About 150 nations are meeting in Geneva this week to consider adding nine
chemicals, including pesticides and flame retardants, to a "Dirty Dozen"
banned by a 2001 UN pact partly inspired by worries about the fragile Arctic
environment.
But an Arctic melt may be complicating the clean-up even though levels of
some of the "dirty dozen" chemicals are falling in the region, said
Lars-Otto Reiersen, Executive Secretary of the Arctic Monitoring and
Assessment Programme (AMAP).
"There's some good news and some bad news," he told Reuters.
The shrinking of summer sea ice may allow some of the dirty dozen persistent
organic pollutants (POPs), long trapped under sea ice, to evaporate into the
atmosphere and so spread further around the polar region, he said.

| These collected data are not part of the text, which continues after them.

Lemma decodeChildren_keeps_error (rec : list byte → outcome decoded) post :
  Forall (λ c, length c = 0 ∨ length c = HashLength) post →
  ∀ i children err r,
    decodeChildren rec i post children err = Ok r → r.2 = err.
Proof.
  induction 1 as [|c post [Hc|Hc] _ IH]; intros i children err r;
    cbn [decodeChildren].
  - by intros [= <-].
  - rewrite decide_True //. intros Hd. outcome_inv. by eapply IH.
  - destruct (decide (length c = 0)) as [E|_].
    + intros Hd. outcome_inv. by eapply IH.
    + rewrite decide_True //. intros Hd. outcome_inv. by eapply IH.
Qed.

(** The error that [decodeNode] answers with a branch is the one of the
    last child held inline (neither empty nor 32 bytes long): what an
    earlier inline child failed with is overwritten. *)
Theorem decodeNode_branch_last_error (fuel : nat) (raw : list byte)
    (pre post : list (list byte)) (c : list byte) (target : gobytes)
    (n : option node) (err : option error) :
  raw ≠ [] →
  unmarshalBranch raw = Some (pre ++ c :: post, target) →
  length c ≠ 0 → length c ≠ HashLength →
  Forall (λ c', length c' = 0 ∨ length c' = HashLength) post →
  decodeNode (S fuel) (raw ++ [branchType]) = Ok (n, err) →
  ∃ child, decodeNode fuel c = Ok (child, err).
Proof.
  intros Hraw Hu Hc0 Hc32 Hpost. rewrite (decodeNode_snoc _ _ _ Hraw).
  destruct (decide (lowNibble branchType = leafType)) as [E|_];
    [by vm_compute in E|].
  destruct (decide (lowNibble branchType = extType)) as [E|_];
    [by vm_compute in E|].
  destruct (decide (lowNibble branchType = branchType)) as [_|E];
    [|by vm_compute in E].
  rewrite /decodeBranchNode Hu decodeChildren_app.
  intros Hd. outcome_inv. destruct_pairs. outcome_inv.
  match goal with E : decodeChildren _ _ (c :: post) _ _ = Ok _ |- _ =>
    cbn [decodeChildren] in E; rewrite decide_False // decide_False // in E;
    rename E into Hd end.
  outcome_inv. destruct_pairs. outcome_inv.
  match goal with E : decodeNode fuel c = Ok (?m, ?e) |- _ =>
    exists m; rewrite E end.
  match goal with E : decodeChildren _ _ post _ _ = Ok _ |- _ =>
    apply (decodeChildren_keeps_error _ _ Hpost) in E; simpl in E end.
  by subst.
Qed.

End BranchError.

(** ** One key, inserted and deleted (trie.go) *)

Section OneKey.
Context `{Primitives} `{!CodecFields}.

(** The leaf made of a key and a value decodes back when its message has
    bytes. *)
Lemma leaf_decodes key value kb flag :
  Forall is_nibble key → encodeKey key leafType = Ok (kb, flag) →
  marshalLeaf kb value ≠ [] →
  ∃ value', gocontent value' = gocontent value
    ∧ ∀ f, decodeNode (S f) (marshalLeaf kb value ++ [flag])
           = Ok (Some (leafNode key value'), None).
Proof.
  intros Hk Hek Hne.
  destruct (encodeKey_decodeKey key leafType Hk)
    as (kb' & flag' & Hek' & Hdk & Hlow); [by left|].
  assert (kb' = kb ∧ flag' = flag) as [-> ->] by (split; congruence).
  destruct (leaf_back kb value) as (value' & Hu & Hv).
  exists value'. split; [done|]. intros f.
  rewrite (decodeNode_snoc _ _ _ Hne) Hlow.
  destruct (decide (leafType = leafType)) as [_|E]; [|done].
  by rewrite /decodeLeafNode Hu Hdk /=.
Qed.

(** What [Insert] on the empty trie answers. *)
Lemma Insert_empty (db : store) (fuel : nat) (key : list byte)
    (value : gobytes) kb flag :
  encodeKey (bytesToNibbles key) leafType = Ok (kb, flag) →
  (TrieInsert db fuel (NewTrie EmptyHash) key value).2
  = Ok (mkTrie (Keccak256Hash (marshalLeaf kb value ++ [flag]))
          (Log.insert (Log.copy newUpdateLog)
             (Keccak256Hash (marshalLeaf kb value ++ [flag]))
             (marshalLeaf kb value ++ [flag]))).
Proof.
  intros Hek. set (e := marshalLeaf kb value ++ [flag]).
  assert (Capped (newLeafNode (bytesToNibbles key) value)
          = Ok (if decide (length e < HashLength) then e
                else Keccak256Hash e)) as Hc
    by (by rewrite /Capped /newLeafNode /= Hek).
  rewrite /TrieInsert /Insert /insertAtRoot /=. rewrite decide_True //.
  rewrite /= !M_bind_unfold /= Hek /=.
  rewrite /mergeFromInsertResult /merge /= Hek /= Hc /=.
  destruct (decide (length e < HashLength));
    (destruct (decide (_ ∨ _)) as [_|Hn]; [done|]);
    exfalso; apply Hn; by right.
Qed.

(** The empty trie takes any key and value; when the key or the value is
    not empty, deleting that key from the trie it answers gives a trie
    whose root is [EmptyHash] again, on any store and with any fuel from
    some amount on. *)
Theorem Insert_Delete_empty
    (db : store) (fuel : nat) (key : list byte) (value : gobytes) :
  key ≠ [] ∨ gocontent value ≠ [] →
  ∃ t1,
    (TrieInsert db fuel (NewTrie EmptyHash) key value).2 = Ok t1
    ∧ ∃ fuel0, ∀ db' fuel', fuel0 ≤ fuel' →
        ∃ t2, (TrieDelete db' fuel' t1 key).2 = Ok t2
              ∧ rootHash t2 = EmptyHash.
Proof.
  intros Hfull.
  pose proof (bytesToNibbles_nibbles key) as Hk.
  destruct (encodeKey_decodeKey (bytesToNibbles key) leafType Hk)
    as (kb & flag & Hek & Hdk & Hlow); [by left|].
  set (e := marshalLeaf kb value ++ [flag]).
  eexists. split; [by apply Insert_empty|].
  assert (marshalLeaf kb value ≠ []) as Hne.
  { intros [-> Hv]%leaf_bytes. apply encodeKey_none in Hek.
    destruct Hfull as [Hkey|Hval]; [|done]. by destruct key. }
  destruct (leaf_decodes _ value kb flag Hk Hek Hne) as (value' & Hv & Hdec).
  exists 1. intros db' fuel' Hf.
  rewrite /TrieDelete /Delete /=. fold e.
  destruct (decide (Keccak256Hash e = EmptyHash)) as [E|Hroot].
  { eexists. split; [done|]. done. }
  destruct fuel' as [|fuel']; [lia|].
  rewrite M_bind_unfold /resolveHash /= lookup_delete_eq lookup_insert_eq.
  rewrite (Hdec fuel') /=.
  rewrite M_bind_unfold delete_unfold /deleteFromLeaf /=.
  rewrite decide_True //=.
  rewrite /mergeFromDeleteResult /merge /= Hek /=.
  assert (∃ c', Capped (leafNode (bytesToNibbles key) value') = Ok c')
    as [c' Hc'] by (rewrite /Capped /= Hek /=; eauto).
  rewrite Hc' /=.
  destruct (decide (_ ∨ _)); simpl; eexists; (split; reflexivity).
Qed.

Lemma bytesToNibbles_inj a : ∀ b,
  bytesToNibbles a = bytesToNibbles b → a = b.
Proof.
  induction a as [|x a IH]; intros [|y b]; try done.
  cbn [bytesToNibbles]. intros [= Hhi Hlo Hrest]. f_equal; [|by apply IH].
  by rewrite -(pack_halves x) -(pack_halves y) Hhi Hlo.
Qed.

(** A trie of one key: after [Insert(k, v)] on the empty trie, [Get]
    answers [v] for [k] and no bytes for any other key, on any store and
    with any fuel from 1 on (when the digest of the leaf is not that of the
    empty byte string). A leaf of empty key and empty value that does not
    decode is read as no bytes, which is what it holds. *)
Theorem Insert_empty_Get
    (db : store) (fuel : nat) (key : list byte) (value : gobytes) :
  ∃ t1,
    (TrieInsert db fuel (NewTrie EmptyHash) key value).2 = Ok t1
    ∧ (rootHash t1 ≠ EmptyHash →
       ∃ fuel0, ∀ db' fuel' key', fuel0 ≤ fuel' →
         ∃ v', (TrieGet db' fuel' t1 key').2 = Ok v'
               ∧ gocontent v'
                 = if decide (key' = key) then gocontent value else []).
Proof.
  pose proof (bytesToNibbles_nibbles key) as Hk.
  destruct (encodeKey_decodeKey (bytesToNibbles key) leafType Hk)
    as (kb & flag & Hek & Hdk & Hlow); [by left|].
  set (e := marshalLeaf kb value ++ [flag]).
  eexists. split; [by apply Insert_empty|].
  simpl. fold e. intros Hroot.
  exists 1. intros db' fuel' key' Hf.
  destruct fuel' as [|fuel']; [lia|].
  rewrite /TrieGet /Get /=. fold e. rewrite decide_False //.
  rewrite M_bind_unfold /resolveHash /= lookup_delete_eq lookup_insert_eq.
  destruct (decide (marshalLeaf kb value = [])) as [Hnone|Hne].
  - destruct (leaf_bytes _ _ Hnone) as [_ Hv].
    rewrite /e Hnone decodeNode_unfold.
    destruct (decide (length ([] ++ [flag]) ≤ 1)) as [_|Hn];
      [|simpl in Hn; lia].
    simpl.
    exists None. split; [done|]. by case_decide.
  - destruct (leaf_decodes _ value kb flag Hk Hek Hne)
      as (value' & Hv & Hdec).
    rewrite (Hdec fuel') /= tryGet_unfold.
    destruct (decide (key' = key)) as [->|Hkey].
    + rewrite decide_True //. by exists value'.
    + rewrite decide_False; [by exists None|].
      intros E. by apply bytesToNibbles_inj in E.
Qed.

End OneKey.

"Climate change may ... delay the impact in the environment of policy
actions against POPs," according to an AMAP report due to be presented in
Geneva on Tuesday. Arctic sea ice shrank in September 2007 to the smallest
since satellite records began.
And some chemicals trapped in glaciers or permafrost may get washed out by a
melt, blamed by the UN Climate Panel mainly on greenhouse gases released by
burning fossil fuels.
LIGHTNING
Lightning may trigger more fires because global warming is likely to make
some forests drier. That could release PCBs, one of the dirty dozen
industrial chemicals used in paints or electric transformers, trapped in
forest soils.
Among dirty dozen chemicals in decline in recent years were the pesticide
DDT and PCBs, but levels of newer chemicals such as brominated flame
retardants were rising.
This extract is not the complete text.